Zeus birgün “insanlığın acılarını dindirecek kuvvetli bir kahraman yaratmam lazım’ der ve Thebai kraliçesi Alkmene’den Herkül (Hercules) dünyaya gelir. Hangi acıyı dindirdiği, hangi yaraya merhem olduğu bilinmez ama gerçekten de gücü kuvveti yerinde, zebella boylu bir delikanlıymış Herkül. Zeus -her zaman olduğu gibi yine- güç ve kuvvete fazla odaklandığı için zeka konusunu unutur ve ortaya hafif şapşal, iriyarı bir izbandut çıkar. Çocukken birşeye sinirlenip harp’ı (bir enstrüman) hocasının başına geçirir. Adam oracıkta ölür. Dağ çobanı olarak cezalandırılır ve uzun süre dağ tepe koyun otlatır. Derken, nasıl olur bilinmez ama Thebai kralının kızı ile evlenir, çoluk çocuğa karışır ama birgün yine tepesi atar ve hepsini ok yağmuruna tutar.
“Herkül” astığı astık, kestiği kestik bir Antik Yunan kahramanı. Kaba kuvvetin ve nobranlığın “yiğitlik, mertlik” gibi sıfatlarla ambalajlanarak sunulması, insanlık tarihinde ilk kez Herkül karakteri ile başlar. O, gücü yücelten ve şiddeti meşrulaştıran maşist zihniyetin mitolojideki temsilcisidir. Kabalığın Herkül tiplemesi ile idealize edilmesi Anadolu ozanları tarafından çok kötü eleştirilir. Anadolu zekası bu; tutar Herkül’ü Lidya kraliçesi Omphale’ye aşık eder. Öyle böyle bir aşk değildir üstelik… Thebai ülkesinin kabadayısı, Omphale’nin yanında ayrılmamak için gönüllü köle olur. Çıtı pıtı ve hayli becerikli bir ev kızına döner. Kraliçenin halayıkları ile beraber gergef örer, hamur yoğurur. Yanlış yaptığı zaman Omphale altın terliklerini çıkarıp evir çevir döver dev adamı. Herkül artık Omphale’nin maskarasıdır…
Geçelim…
Anadolu insanı kıvrak zekasıyla; isyanını, öfkesini, eleştirisini hatta acılarını bile hicivle bezer. Gezi eylemlerindeki o mizah dolu eylem ruhu hangimizin hoşuna gitmedi ki. Üzerimizde oynanan emperyalist oyunlar, işgaller ve talan edilen kültür, içimizdeki satire edebiyatı da törpüledi. Gezi eylemleri mizah kabiliyetimizi yeniden yeşertti sanki. Araştıran görecek, gören bilecek ve kabul edecektir ki; tek bir Nasreddin hoca değil, Nasreddin hocalar vardır Mezopotamya tarihinde. Ezop ilk Nasreddin hocadır. İşte bu Helen kahramanı Herkül, gün gelir Ezop’un, yani Nasreddin hocanın da konusu olur.

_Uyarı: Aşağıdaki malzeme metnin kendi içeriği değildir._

(* ===== verification/Riscv.v ===== *)
(** The constants of kernel/param.h and kernel/memlayout.h and the page
    arithmetic of kernel/riscv.h, with the laws the other components use. *)

From S2P Require Import Prelude.
Local Open Scope Z_scope.

(** * param.h *)

Definition NPROC : Z := 64.
Definition NCONT : Z := 4.
Definition NCPU : Z := 8.
Definition NOFILE : Z := 16.
Definition NFILE : Z := 100.
Definition NINODE : Z := 50.
Definition NDEV : Z := 10.
Definition ROOTDEV : Z := 1.
Definition MAXARG : Z := 64.
Definition MAXOPBLOCKS : Z := 10.
Definition LOGSIZE : Z := MAXOPBLOCKS * 3.
Definition NBUF : Z := MAXOPBLOCKS * 3.
Definition FSSIZE : Z := 2000.
Definition MAXPATH : Z := 128.
Definition NCONS : Z := 4.

(** * riscv.h *)

Definition PGSIZE : Z := 4096.
Definition PGSHIFT : Z := 12.
Definition PGROUNDUP (sz : Z) : Z := Z.land (u64 (sz + PGSIZE - 1)) (Z.lnot (PGSIZE - 1)).
Definition PGROUNDDOWN (a : Z) : Z := Z.land a (Z.lnot (PGSIZE - 1)).

Definition PTE_V : Z := Z.shiftl 1 0.
Definition PTE_R : Z := Z.shiftl 1 1.
Definition PTE_W : Z := Z.shiftl 1 2.
Definition PTE_X : Z := Z.shiftl 1 3.
Definition PTE_U : Z := Z.shiftl 1 4.

Definition PA2PTE (pa : Z) : Z := u64 (Z.shiftl (Z.shiftr pa 12) 10).
Definition PTE2PA (pte : Z) : Z := u64 (Z.shiftl (Z.shiftr pte 10) 12).
Definition PTE_FLAGS (pte : Z) : Z := Z.land pte 1023.
Definition PXMASK : Z := 511.
Definition PXSHIFT (level : Z) : Z := PGSHIFT + 9 * level.
Definition PX (level va : Z) : Z := Z.land (Z.shiftr va (PXSHIFT level)) PXMASK.
Definition MAXVA : Z := Z.shiftl 1 (9 + 9 + 9 + 12 - 1).

Definition SATP_SV39 : Z := Z.shiftl 8 60.
Definition MAKE_SATP (pagetable : Z) : Z := Z.lor SATP_SV39 (Z.shiftr pagetable 12).

(** * memlayout.h *)

Definition UART0 : Z := 0x10000000.
Definition VIRTIO0 : Z := 0x10001000.
Definition UART0_IRQ : Z := 10.
Definition VIRTIO0_IRQ : Z := 1.
Definition PLIC : Z := 0x0c000000.
Definition KERNBASE : Z := 0x80000000.
Definition PHYSTOP : Z := KERNBASE + 128 * 1024 * 1024.
Definition TRAMPOLINE : Z := MAXVA - PGSIZE.
Definition KSTACK (p : Z) : Z := TRAMPOLINE - (p + 1) * 2 * PGSIZE.
Definition TRAPFRAME : Z := TRAMPOLINE - PGSIZE.

#[global] Arguments PGSIZE : simpl never.

(** * Laws *)

Lemma PGROUNDDOWN_eq a : PGROUNDDOWN a = a `div` 4096 * 4096.
Proof.
  unfold PGROUNDDOWN. change (PGSIZE - 1) with (Z.ones 12).
  rewrite <- Z.ldiff_land, Z.ldiff_ones_r by lia.
  by rewrite Z.shiftl_mul_pow2, Z.shiftr_div_pow2 by lia.
Qed.

Lemma PGROUNDUP_eq sz :
  0 ≤ sz → sz + 4095 < 2 ^ 64 → PGROUNDUP sz = (sz + 4095) `div` 4096 * 4096.
Proof.
  intros. unfold PGROUNDUP. rewrite u64_small by (unfold PGSIZE; lia).
  replace (sz + PGSIZE - 1) with (sz + 4095) by (unfold PGSIZE; lia).
  apply PGROUNDDOWN_eq.
Qed.

Lemma PGROUNDDOWN_bounds a : PGROUNDDOWN a ≤ a < PGROUNDDOWN a + 4096.
Proof. rewrite PGROUNDDOWN_eq. pose proof (Z.div_mod a 4096). pose proof (Z.mod_pos_bound a 4096). lia. Qed.

Lemma PGROUNDDOWN_aligned a : PGROUNDDOWN a `mod` 4096 = 0.
Proof. rewrite PGROUNDDOWN_eq. apply Z.mod_mul. lia. Qed.

Lemma PGROUNDUP_bounds sz :
  0 ≤ sz → sz + 4095 < 2 ^ 64 → sz ≤ PGROUNDUP sz < sz + 4096.
Proof.
  intros. rewrite PGROUNDUP_eq by done.
  pose proof (Z.div_mod (sz + 4095) 4096). pose proof (Z.mod_pos_bound (sz + 4095) 4096). lia.
Qed.

Lemma PGROUNDUP_aligned sz : 0 ≤ sz → sz + 4095 < 2 ^ 64 → PGROUNDUP sz `mod` 4096 = 0.
Proof. intros. rewrite PGROUNDUP_eq by done. apply Z.mod_mul. lia. Qed.

Lemma PGROUNDUP_id a : 0 ≤ a → a + 4095 < 2 ^ 64 → a `mod` 4096 = 0 → PGROUNDUP a = a.
Proof.
  intros ?? Ha. pose proof (PGROUNDUP_bounds a). pose proof (PGROUNDUP_aligned a).
  pose proof (Z.div_mod a 4096). pose proof (Z.div_mod (PGROUNDUP a) 4096). lia.
Qed.

Lemma PX_range l va : 0 ≤ PX l va < 512.
Proof.
  unfold PX, PXMASK. change 511 with (Z.ones 9). rewrite Z.land_ones by lia.
  apply Z.mod_pos_bound. lia.
Qed.

Lemma PX_eq l va : 0 ≤ l → PX l va = (va `div` 2 ^ (12 + 9 * l)) `mod` 512.
Proof.
  intros. unfold PX, PXMASK, PXSHIFT, PGSHIFT. change 511 with (Z.ones 9).
  by rewrite Z.land_ones, Z.shiftr_div_pow2 by lia.
Qed.

(** ** Page-table entries *)

(** A physical page address that fits a PTE. *)
Definition pa_ok (pa : Z) : Prop := 0 ≤ pa < 2 ^ 56 ∧ pa `mod` 4096 = 0.

Lemma lor_add a f k : 0 ≤ k → 0 ≤ f < 2 ^ k → Z.lor (a * 2 ^ k) f = a * 2 ^ k + f.
Proof.
  intros Hk Hf. symmetry. rewrite Z.add_comm, Z.lor_comm. apply Z.add_nocarry_lor.
  apply Z.bits_inj'. intros i Hi. rewrite Z.land_spec, Z.bits_0.
  destruct (Z.lt_ge_cases i k).
  - rewrite (Z.mul_pow2_bits_low a k i) by done. apply andb_false_r.
  - rewrite <- (Z.mod_small f (2 ^ k)) by done.
    by rewrite Z.mod_pow2_bits_high by lia.
Qed.

Lemma PA2PTE_eq pa : pa_ok pa → PA2PTE pa = pa `div` 4096 * 2 ^ 10.
Proof.
  intros [Hr Hm]. unfold PA2PTE. rewrite Z.shiftl_mul_pow2, Z.shiftr_div_pow2 by lia.
  change (2 ^ 12) with 4096. apply u64_small. pose proof (Z.div_mod pa 4096). lia.
Qed.

Lemma pte_eq pa f : pa_ok pa → 0 ≤ f < 1024 → Z.lor (PA2PTE pa) f = pa `div` 4096 * 1024 + f.
Proof. intros. rewrite PA2PTE_eq by done. by apply (lor_add _ f 10). Qed.

Lemma pte_range pa f : pa_ok pa → 0 ≤ f < 1024 → 0 ≤ Z.lor (PA2PTE pa) f < 2 ^ 64.
Proof.
  intros Hp Hf. rewrite pte_eq by done. destruct Hp as [? ?].
  pose proof (Z.div_mod pa 4096). lia.
Qed.

Lemma pte_pa pa f : pa_ok pa → 0 ≤ f < 1024 → PTE2PA (Z.lor (PA2PTE pa) f) = pa.
Proof.
  intros Hp Hf. rewrite pte_eq by done. destruct Hp as [? ?]. unfold PTE2PA.
  rewrite Z.shiftl_mul_pow2, Z.shiftr_div_pow2 by lia. change (2 ^ 10) with 1024.
  rewrite Z.div_add_l, (Z.div_small f), Z.add_0_r by lia.
  pose proof (Z.div_mod pa 4096). change (2 ^ 12) with 4096. rewrite u64_small; lia.
Qed.

Lemma pte_flags pa f : pa_ok pa → 0 ≤ f < 1024 → PTE_FLAGS (Z.lor (PA2PTE pa) f) = f.
Proof.
  intros Hp Hf. rewrite pte_eq by done. unfold PTE_FLAGS. change 1023 with (Z.ones 10).
  rewrite Z.land_ones by lia. change (2 ^ 10) with 1024.
  rewrite Z.add_comm, Z.mod_add by lia. by apply Z.mod_small.
Qed.

(** A mask below bit 10 only sees the flags. *)
Lemma land_flags pte mask :
  Z.land 1023 mask = mask → Z.land pte mask = Z.land (PTE_FLAGS pte) mask.
Proof. intros Hm. unfold PTE_FLAGS. by rewrite <- Z.land_assoc, Hm. Qed.

Lemma lor_range a b k : 0 ≤ k → 0 ≤ a < 2 ^ k → 0 ≤ b < 2 ^ k → 0 ≤ Z.lor a b < 2 ^ k.
Proof.
  intros Hk Ha Hb. split; [apply Z.lor_nonneg; lia|].
  destruct (decide (a = 0)) as [->|]; [rewrite Z.lor_0_l; lia|].
  destruct (decide (b = 0)) as [->|]; [rewrite Z.lor_0_r; lia|].
  apply Z.log2_lt_pow2; [|rewrite Z.log2_lor by lia].
  - enough (Z.lor a b ≠ 0); [|by rewrite Z.lor_eq_0_iff; lia].
    pose proof (Z.lor_nonneg a b). lia.
  - apply Z.max_lub_lt; apply Z.log2_lt_pow2; lia.
Qed.

(** The entry [mappages] writes. *)
Definition leaf_pte (pa perm : Z) : Z := Z.lor (Z.lor (PA2PTE pa) perm) PTE_V.

Lemma leaf_pte_facts pa perm :
  pa_ok pa → 0 ≤ perm < 1024 →
  0 ≤ leaf_pte pa perm < 2 ^ 64 ∧ PTE2PA (leaf_pte pa perm) = pa ∧
  PTE_FLAGS (leaf_pte pa perm) = Z.lor perm PTE_V ∧
  Z.land (leaf_pte pa perm) PTE_V ≠ 0 ∧
  Z.land (leaf_pte pa perm) PTE_U = Z.land perm PTE_U.
Proof.
  intros Hpa Hperm. unfold leaf_pte. rewrite <- Z.lor_assoc.
  pose proof (lor_range perm PTE_V 10 ltac:(lia) Hperm ltac:(done)) as Hf.
  pose proof (pte_flags pa _ Hpa Hf) as Hfl. split_and!.
  - by apply pte_range.
  - by apply pte_range.
  - by apply pte_pa.
  - done.
  - rewrite land_flags, Hfl by done. rewrite Z.land_comm, Z.land_lor_distr_r.
    rewrite Z.lor_eq_0_iff. intros [_ [=]].
  - rewrite land_flags, Hfl by done. rewrite Z.land_comm, Z.land_lor_distr_r.
    change (Z.land PTE_U PTE_V) with 0. by rewrite Z.lor_0_r, Z.land_comm.
Qed.
(** [uvmunmap(pagetable, va, npages, 1)] on mapped pages removes and frees
    exactly those. *)
Lemma uvmunmap_spec E s ps root T U a k :
  as_ok s ps root T U → a `mod` 4096 = 0 → 0 ≤ vpn 0 a → 0 ≤ k → vpn 0 a + k ≤ UTOP →
  (∀ n, vpn 0 a ≤ n < vpn 0 a + k → ∃ pa perm, U !! n = Some (pa, perm) ∧ leaf_perm perm) →
  wp E (uvmunmap end_ root a k true)
    (λ _ s', ∃ ps', as_step s ps root T U s' ps' T (without (vpn 0 a) k U)) s.
Proof.
  intros Hok Ha Hn0 Hk HU Hm. unfold uvmunmap. change PGSIZE with 4096.
  rewrite Ha. cbn [Z.eqb negb]. pose proof (vpn0_aligned a Ha) as Hav.
  change UTOP with (2 ^ 26 - 2) in HU. rewrite u64_small by lia.
  apply uvmunmap_loop_spec; try done. lia.
Qed.

(** ** [uvmdealloc] *)

Lemma vpn0_PGROUNDUP sz : 0 ≤ sz → sz + 4095 < 2 ^ 64 → vpn 0 (PGROUNDUP sz) = (sz + 4095) `div` 4096.
Proof.
  intros. rewrite PGROUNDUP_eq by done. unfold vpn. change (2 ^ (12 + 9 * 0)) with 4096.
  by rewrite Z.div_mul.
Qed.

(** The number of pages that hold [sz] bytes. *)
Definition npg (sz : Z) : Z := (sz + 4095) `div` 4096.

Lemma uvmdealloc_spec E s ps root T U oldsz newsz :
  as_ok s ps root T U → 0 ≤ newsz ≤ oldsz → oldsz ≤ TRAPFRAME →
  (∀ n, npg newsz ≤ n < npg oldsz → ∃ pa perm, U !! n = Some (pa, perm) ∧ leaf_perm perm) →
  wp E (uvmdealloc end_ root oldsz newsz)
    (λ r s', r = newsz ∧ ∃ ps', as_step s ps root T U s' ps' T
        (without (npg newsz) (npg oldsz - npg newsz) U)) s.
Proof.
  intros Hok Hsz Htop Hm. unfold uvmdealloc. assert (TRAPFRAME < 2 ^ 39) by done.
  destruct (Z.leb_spec oldsz newsz) as [Hle|Hlt].
  { assert (oldsz = newsz) as -> by lia. apply wp_ret. split; [done|]. exists ps.
    rewrite without_0 by lia. by apply as_step_refl. }
  assert (npg oldsz ≤ UTOP) as Hut.
  { change UTOP with (2 ^ 26 - 2). change TRAPFRAME with ((2 ^ 26 - 2) * 4096) in Htop.
    unfold npg. enough ((oldsz + 4095) `div` 4096 < 2 ^ 26 - 1) by lia.
    apply Z.div_lt_upper_bound; lia. }
  assert (0 ≤ npg newsz ≤ npg oldsz) as Hnp.
  { unfold npg. split; [apply Z.div_pos; lia|]. apply Z.div_le_mono; lia. }
  rewrite !PGROUNDUP_eq by lia. fold (npg oldsz) (npg newsz).
  replace (npg oldsz * 4096 - npg newsz * 4096) with ((npg oldsz - npg newsz) * PGSIZE)
    by (change PGSIZE with 4096; lia).
  rewrite Z.div_mul by done. change UTOP with (2 ^ 26 - 2) in Hut. rewrite s32_small by lia.
  assert (vpn 0 (npg newsz * 4096) = npg newsz) as Hv.
  { unfold vpn. change (2 ^ (12 + 9 * 0)) with 4096. by rewrite Z.div_mul. }
  eapply (wp_call _ _ _ (λ _ s', ∃ ps', as_step s ps root T U s' ps' T
    (without (npg newsz) (npg oldsz - npg newsz) U)));
    [|intros _ s' Hs'; by apply wp_ret].
  apply wp_when; intros Hb.
  - pose proof (uvmunmap_spec E s ps root T U (npg newsz * 4096) (npg oldsz - npg newsz) Hok) as Hu.
    rewrite Hv in Hu. change UTOP with (2 ^ 26 - 2) in Hu.
    apply Hu; [by apply Z.mod_mul|lia..|]. intros n Hn. apply Hm. lia.
  - apply Z.ltb_ge in Hb. exists ps. rewrite without_0 by lia. by apply as_step_refl.
Qed.

(** ** Adding a page *)

(** The situation of [uvmalloc] and [uvmcopy] after [kalloc], filling the page
    and [mappages]: [p] left the free list and was written, and the tables
    evolved. *)
Section add_page.
Context (s : kmem) (ps1 : list Z) (root : Z) (T : tables) (U : umap) (p : Z).
Context (s2 s3 : kmem) (ps3 : list Z) (T3 : tables) (n : Z).
Hypothesis Hok : as_ok s (p :: ps1) root T U.
Hypothesis Hpg : page_ok end_ (ram s) p.
Hypothesis HO2 : only_page p (ram s) (ram s2).
Hypothesis Hh2 : kmem_held s2 = kmem_held s.
Hypothesis Hev : evolves end_ root s2 ps1 T s3 ps3 T3.

Lemma add_vm : vm_ok end_ s (p :: ps1) root T.
Proof. apply (as_vm _ _ _ _ _ Hok). Qed.

Lemma add_fresh : p ∉ ps1 ∧ p ∉ pages_of T ∧ p ∉ pages_of T3 ∧ p ∉ ps3 ∧ p ∉ upages U.
Proof.
  pose proof (fl_nodup _ _ _ (vm_free _ _ _ _ _ add_vm)) as [Hp1 _]%NoDup_cons.
  assert (p ∉ pages_of T) as HpT by (apply (vm_disj _ _ _ _ _ add_vm); by left).
  pose proof (ev_pages _ _ _ _ _ _ _ _ Hev) as Hc.
  assert (p ∉ pages_of T3 ∪ list_to_set ps3) as Hn.
  { rewrite Hc. rewrite not_elem_of_union, elem_of_list_to_set. done. }
  rewrite not_elem_of_union, elem_of_list_to_set in Hn.
  split_and!; try tauto. rewrite elem_of_upages. intros (n' & perm & Hu).
  destruct (as_page _ _ _ _ _ Hok _ _ _ Hu) as (_ & _ & Hps & _). apply Hps. by left.
Qed.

Hikaye kısa ama her Ezop hikayesi gibi düşündürücü:
Herkül birgün aslan postunu sırtına atıp, dikenli topuzunu da eline alarak halkı teftişe çıkar. Yolda garip bir engele takılır. Engeli ortadan kaldırmak için tekme atar ancak garip nesne döne döne büyür. Bir daha tekmeler ama nesne daha da büyür. Çabuk sinirlenen aslanımız topuzuyla nesnenin tepesine indiriverir. Nesne duvar olur, dikilir önüne. Şaşkın şaşkın bakınırken Zeka tanrıçası Athena belirir ve “Herkules, dur!” der, “o nesne sana ‘dinle’ diyor. Ona kaba kuvvet uygularsan daha da büyür ve her darbende biraz daha büyüyerek seni ezer”.
Kıssadan hisse… Gündem bu kadar şamatalıyken zor ama er veya geç herkes payına düşen mesajı alır inşallah.